Andava tão desavergonhada que só pensava e repensava no sexo e nas sensações que vivenciei pela primeira vez. Daria tudo para ter as mãos dele em mim novamente.
Suspirei desanimada.
Olhei para o lado de fora da loja e tudo estava bem calmo, sem muito movimento por estar próximo da hora das lojas ao lado fecharem também.
Como havia pedido espaço a Martin, cheguei à conclusão que iria sozinha para a casa aquela noite e quando fui espiar do lado de fora na esperança de que ele estivesse lá e não levasse o espaço em consideração na ida para casa, não o vi em lugar algum.
A hora de encerrar o expediente chegou, fechei a loja e comecei a andar sozinha. A noite estava fria, como andou na última semana, com isso, apertei os braços na frente do peito e me encolhi, além de torcer para que o meu salário saísse logo para que eu comprasse casacos. Não ia pedir a dona Cássia, ela já fazia demais por mim.
Enquanto andava relembrei todas as noites que Martin e eu dividimos o caminho para casa, todas as conversas e isso me causou uma sensação de vazio. O queria comigo e já estava arrependida do espaço que pedi.
Sei lá por que, mentalmente perguntei-me: se caso alguém me seguisse, o que eu faria? Imediatamente outra pergunta tomou conta dos meus pensamentos e pensei: e se os que seguiram a Martin e a mim estivessem à espreita para me pegar?
Entrei em um transe de pensamentos negativos e muitos deles eram de pessoas me capturando. Balancei a cabeça para limpar a mente e eu devia estar com medo por nada. Martin pegou quem nos seguiu e eu estava segura.

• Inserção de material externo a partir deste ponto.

(* ===== verification/Grep.v ===== *)
(** * grep (grep.c)

    The matcher of Kernighan and Pike on NUL-terminated strings, and the loop
    that cuts what it reads into lines. [None] is a read behind the end of a
    string. *)

From S2P Require Import Prelude Str.

Definition r_star : Z := 42.
Definition r_dot : Z := 46.
Definition r_end : Z := 36.
Definition r_start : Z := 94.

(** *** The matcher *)

(** matchstar(c, re, text), with matchhere(re, .) as [here]. *)
Fixpoint matchstar (here : list Z → option bool) (c : Z) (text : list Z) : option bool :=
  b ← here text;
  if (b : bool) then Some true
  else
    match text with
    | [] => None
    | x :: text => if negb (x =? 0) && ((x =? c) || (c =? r_dot)) then matchstar here c text else Some false
    end.

Fixpoint matchhere (re text : list Z) {struct re} : option bool :=
  match re with
  | [] => None
  | c :: re1 =>
    if c =? 0 then Some true
    else
      match re1 with
      | [] => None
      | d :: re2 =>
        if d =? r_star then matchstar (matchhere re2) c text
        else if (c =? r_end) && (d =? 0) then x ← head text; Some (x =? 0)
        else
          x ← head text;
          if negb (x =? 0) && ((c =? r_dot) || (c =? x)) then matchhere re1 (tail text) else Some false
      end
  end.

(** The loop of match(): tries every suffix, the empty one too. *)
Fixpoint match_loop (re text : list Z) : option bool :=
  b ← matchhere re text;
  if (b : bool) then Some true
  else
    match text with
    | [] => None
    | x :: text => if x =? 0 then Some false else match_loop re text
    end.

Definition gmatch (re text : list Z) : option bool :=
  c ← head re;
  if c =? r_start then matchhere (tail re) text else match_loop re text.

(** *** Lines *)

(** strchr(p, '\n') splits the string at p: the line and what follows the
    newline; [Some None] when there is no newline before the NUL. *)
Fixpoint cut_line (p : list Z) : option (option (list Z * list Z)) :=
  match p with
  | [] => None
  | c :: p =>
    if c =? 0 then Some None
    else if c =? 10 then Some (Some ([], p))
    else r ← cut_line p; Some (match r with Some (l, q) => Some (c :: l, q) | None => None end)
  end.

Passo após passo, rezei para Deus me tirar aquela sensação e tentei imaginar que Martin estava ali comigo como nas outras noites.
Lembrei-me das nossas conversas aleatórias enquanto fazíamos aquele mesmo percurso e sorri sentindo saudade da sua companhia, entretanto, na solidão de passo após passo, não demorou muito até que eu percebesse que não estava mesmo sozinha e alguém me seguia muito de perto.

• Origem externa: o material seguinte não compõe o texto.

(** The blocks are linked, the last one to [e]. *)
Fixpoint chain (ptr : Z → Z) (B : list block) (e : Z) : Prop :=
  match B with [] => True | x :: B => ptr x.1 = first B e ∧ chain ptr B e end.

(** Ascending, with a gap between neighbours. *)
Fixpoint gapped (B : list block) : Prop :=
  match B with [] => True | x :: B => 0 ≤ x.2 ∧ match B with [] => True | y :: _ => bend x < y.1 end ∧ gapped B end.

Lemma chain_app ptr B1 B2 e : chain ptr (B1 ++ B2) e ↔ chain ptr B1 (first B2 e) ∧ chain ptr B2 e.
Proof.
  induction B1 as [|x B1 IH]; simpl; [tauto|]. rewrite IH. destruct B1; simpl; tauto.
Qed.

Lemma chain_ext ptr ptr' B e : (∀ a, a ∈ B.*1 → ptr' a = ptr a) → chain ptr B e → chain ptr' B e.
Proof.
  induction B as [|x B IH]; intros HB; simpl; [done|]. intros [Hx Hc]. split; [rewrite HB by set_solver; done|]. apply IH; [set_solver|done].
Qed.

Lemma gapped_app B1 x B2 : gapped (B1 ++ x :: B2) ↔ gapped (B1 ++ [x]) ∧ gapped (x :: B2).
Proof.
  induction B1 as [|y B1 IH]; cbn [app]; [simpl; tauto|]. cbn [gapped]. rewrite IH. destruct B1; simpl; tauto.
Qed.

(** Earlier blocks end before later ones start. *)
Lemma gapped_lt x B y : gapped (x :: B) → y ∈ B → bend x < y.1.
Proof.
  revert x. induction B as [|z B IH]; intros x Hg Hy; [by apply not_elem_of_nil in Hy|]. destruct Hg as (H0 & H1 & H2).
  apply elem_of_cons in Hy as [->|Hy]; [done|]. specialize (IH z H2 Hy). destruct H2 as [H2 _]. unfold bend in *. lia.
Qed.

Lemma gapped_before B1 x B2 y : gapped (B1 ++ x :: B2) → y ∈ B1 → bend y < x.1.
Proof.
  intros Hg Hy. apply list_elem_of_split in Hy as (C1 & C2 & ->). rewrite <- (assoc_L (++)) in Hg. cbn [app] in Hg.
  apply gapped_app in Hg as [_ Hg]. eapply gapped_lt; [exact Hg|]. set_solver.
Qed.

Lemma gapped_nodup B : gapped B → NoDup B.*1.
Proof.
  induction B as [|x B IH]; intros Hg; [constructor|]. apply NoDup_cons. split; [|apply IH, Hg].
  intros (y & Hy & Hin)%list_elem_of_fmap. pose proof (gapped_lt _ _ _ Hg Hin). destruct Hg as [H0 _]. unfold bend in *. lia.
Qed.

(** The place of an address: behind [x], before what follows it. *)
Lemma place B b : ∀ x, x.1 < b → (∀ y, y ∈ B → y.1 ≠ b) → gapped (x :: B) →
  ∃ B1 z B2, x :: B = B1 ++ z :: B2 ∧ z.1 < b ∧ ∀ y, y ∈ B2 → b < y.1.
Proof.
  induction B as [|y B IH]; intros x Hx Hne Hg.
  - exists [], x, []. split; [done|]. split; [done|]. intros y Hy. by apply not_elem_of_nil in Hy.
  - destruct (decide (y.1 < b)) as [Hlt|Hge].
    + destruct (IH y Hlt ltac:(set_solver) (proj2 (proj2 Hg))) as (B1 & z & B2 & E & H). exists (x :: B1), z, B2. split; [by rewrite E|done].
    + exists [], x, (y :: B). split; [done|]. split; [done|]. pose proof (Hne y ltac:(set_solver)) as Hyb.
      intros w [->|Hw]%elem_of_cons; [lia|]. pose proof (gapped_lt y B w (proj2 (proj2 Hg)) Hw). destruct Hg as (_ & _ & Hg0 & _). unfold bend in *. lia.
Qed.

(** ** The search of free() *)

Section search.
Context (base : Z) (s : heap) (b : Z).

Definition found (n : nat) (p x : Z) : Prop := free_search n b p s = Done x s.

Lemma search_eq n p : free_search n b p s =
  if (p <? b) && (b <? h_ptr s p) then Done p s
  else if (h_ptr s p <=? p) && ((p <? b) || (b <? h_ptr s p)) then Done p s
  else match n with O => NoFuel | S n => free_search n b (h_ptr s p) s end.
Proof.
  destruct n; cbn [free_search]; unfold ptr_of, gets, mbind, M_bind, mret, M_ret; (destruct ((p <? b) && (b <? h_ptr s p)); [done|]); by destruct (_ && _).
Qed.

Lemma search_step n p x : ¬ (p < b < h_ptr s p) → ¬ (h_ptr s p ≤ p ∧ (p < b ∨ b < h_ptr s p)) → found n (h_ptr s p) x → found (S n) p x.
Proof.
  intros H1 H2 H3. unfold found. rewrite search_eq.
  destruct (Z.ltb_spec p b), (Z.ltb_spec b (h_ptr s p)), (Z.leb_spec (h_ptr s p) p); cbn [andb orb]; try lia; exact H3.
Qed.

Lemma search_stop n p : p < b < h_ptr s p ∨ (h_ptr s p ≤ p ∧ (p < b ∨ b < h_ptr s p)) → found n p p.
Proof.
  intros H. unfold found. rewrite search_eq.
  destruct (Z.ltb_spec p b), (Z.ltb_spec b (h_ptr s p)), (Z.leb_spec (h_ptr s p) p); cbn [andb orb]; try lia; reflexivity.
Qed.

Não olhei para trás com medo de que se olhasse e visse o rosto, a pessoa parasse de me seguir e me capturasse de vez, então apertei ainda mais o andado para ver se abria uma distância e se caso não estivesse sendo seguida e fosse loucura da minha cabeça, quem quer que fosse ficaria para trás, porém, para o meu desespero, a pessoa atrás de mim andou mais rápido também.
Meu coração batia acelerado, mais do que eu conseguia andar, o medo tomando conta do meu corpo fazia com que eu tremesse e até sentisse as pernas mole, mas me forcei a andar o mais rápido que pude.
Ainda sem olhar para trás, notava no chão a sombra de uma pessoa muito perto de mim, a uns dois ou três passos de distância.
Mais uma vez cogitei que talvez eu estivesse sendo paranoica e aquele, andando muito perto, fosse uma pessoa qualquer, então fazendo um segundo teste mudei o caminho para casa e virei em outra rua. Só que a sombra virou também.
Ai, meu Deus.
"Não temas segue adiante e não olhes para trás. Segura na mão de Deus e vai..."
Comecei a cantar mentalmente pedindo a proteção de Deus e pensando que eu morreria no próximo passo, porém, quando achei que não fosse mais conseguir andar e estava pensando em correr, ouvi:
— Rosabel. — Parei de imediato e respirei aliviada quando reconheci a voz de Martin.
Virei-me de frente e confirmei que era realmente ele quem estava andando perto de mim. Fechei meus olhos, encostei-me ao muro ao lado, não conseguindo me manter de pé e comecei a chorar.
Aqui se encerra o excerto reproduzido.